已知数列﹛an﹜的前n项和为Sn=3^n,数列﹛bn﹜满足b1=-1,bn+1=bn+(2n-1).已经得出n=1时,a1=3,n≥2时,an=2x3^(n-1);bn=n^2-2n;若cn=an*bn/n,求﹛cn﹜的前n项和Tn
已知数列﹛an﹜的前n项和为Sn=3^n,数列﹛bn﹜满足b1=-1,bn+1=bn+(2n-1).已经得出n=1时,a1=3,n≥2时,
an=2x3^(n-1);bn=n^2-2n;若cn=an*bn/n,求﹛cn﹜的前n项和Tn
bn用累加法求,
cn用错位相消法求解杰克
由题知:b(n+1)=bn+(2n-1)
则:
b2=b1+(2*1-1)
b3=b2+(2*2-1)
b4=b3+(2*3-1)
.
bn=b(n-1)+[2*(n-1)-1]
累加法,得:bn=b1+(2*1-1)+(2*2-1)+(2*3-1)+.+[2*(n-1)-1]

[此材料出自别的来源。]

(** * Storage layout of a Fortran scope: flang/lib/Semantics/compute-offsets.cpp

    A shallow embedding of [ComputeOffsetsHelper] and the properties of its
    offset assignment: alignment, EQUIVALENCE resolution, COMMON block
    layout and the scope walker. *)

From stdpp Require Import gmap strings list fin_maps sorting relations.
From Stdlib Require Import ZArith Lia.

Local Open Scope Z_scope.
Local Set Warnings "-register-all".

(** ** [std::size_t] arithmetic

    Offsets, sizes and alignments are [std::size_t]: unsigned 64-bit integers
    on the hosts flang runs on.  They are modelled by [Z] with the wrap-around
    written at every operation that can leave the range. *)

Definition size_t_bits : Z := 64.
Definition size_t_modulus : Z := 2 ^ size_t_bits.

(** Conversion to [std::size_t] (also what an [int64_t] operand undergoes). *)
Definition wrap (z : Z) : Z := z mod size_t_modulus.

Definition size_add (x y : Z) : Z := wrap (x + y).
Definition size_sub (x y : Z) : Z := wrap (x - y).
Definition size_mul (x y : Z) : Z := wrap (x * y).
Definition size_neg (x : Z) : Z := wrap (- x).

Definition is_size_t (z : Z) : Prop := 0 <= z < size_t_modulus.

(** Conversion of an [std::int64_t] to [int], 32 bits wide and signed: what
    the initialisation of or the assignment to an [int] does to a value
    that does not fit. *)
Definition to_int (z : Z) : Z := (z + 2 ^ 31) mod 2 ^ 32 - 2 ^ 31.

Definition is_int (z : Z) : Prop := - 2 ^ 31 <= z < 2 ^ 31.

(** [x] is a power of two (the alignments real targets have). *)
Definition power_of_two (x : Z) : Prop := exists k, 0 <= k /\ x = 2 ^ k.

(** Rounding up to a multiple, as arithmetic: the reference [Align] is
    compared with. *)
Definition roundUp (x m : Z) : Z := (x + m - 1) / m * m.

(** ** Align

    [std::size_t Align(std::size_t x, std::size_t alignment)], with
    [context_.targetCharacteristics().maxAlignment()] as first argument. *)
Definition Align (maxAlignment x alignment : Z) : Z :=
  let alignment := Z.min alignment maxAlignment in
  Z.land (size_sub (size_add x alignment) 1) (size_neg alignment).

=b1+2*[1+2+3+.+(n-1)]-(n-1)
=-1+n*(n-1)-(n-1)
=n²-2n
即:bn=n²-2n
又因为:当n>1时,an=2*[3^(n-1)]
且:cn=an*bn/n
则:当n=1时,cn=c1=a1*b1/1=-3
当n>1时,cn=(2n-4)*[3^(n-1)]
所以:Tn=-3+(2*2-4)*(3^1)+(2*3-4)*(3^2)+(2*4-4)*(3^3)+.+(2n-4)*[3^(n-1)] ①
则:
3Tn=-9+(2*2-4)*(3^2)+(2*3-4)*(3^3)+(2*4-4)*(3^4)+.+[2(n-1)-4]*[3^(n-1)]+(2n-4)*(3^n) ②
①-②得:-2Tn=6+2*(3^2)+2*(3^3)+2*(3^4)+.+2*[3^(n-1)]-(2n-4)*(3^n)
=6+2*[3^2+3^3+3^4+.+3^(n-1)]-(2n-4)*(3^n)
=6+2*{9*[3^(n-2)]/2}-(2n-4)*(3^n)
=6+9*[3^(n-2)]-(2n-4)*(3^n)
=6+(3^n)-9-(2n-4)*(3^n)
=(5-2n)*(3^n)-3
即:-2Tn=(5-2n)*(3^n)-3
所以:Tn=[(2n-5)*(3^n)+3]/2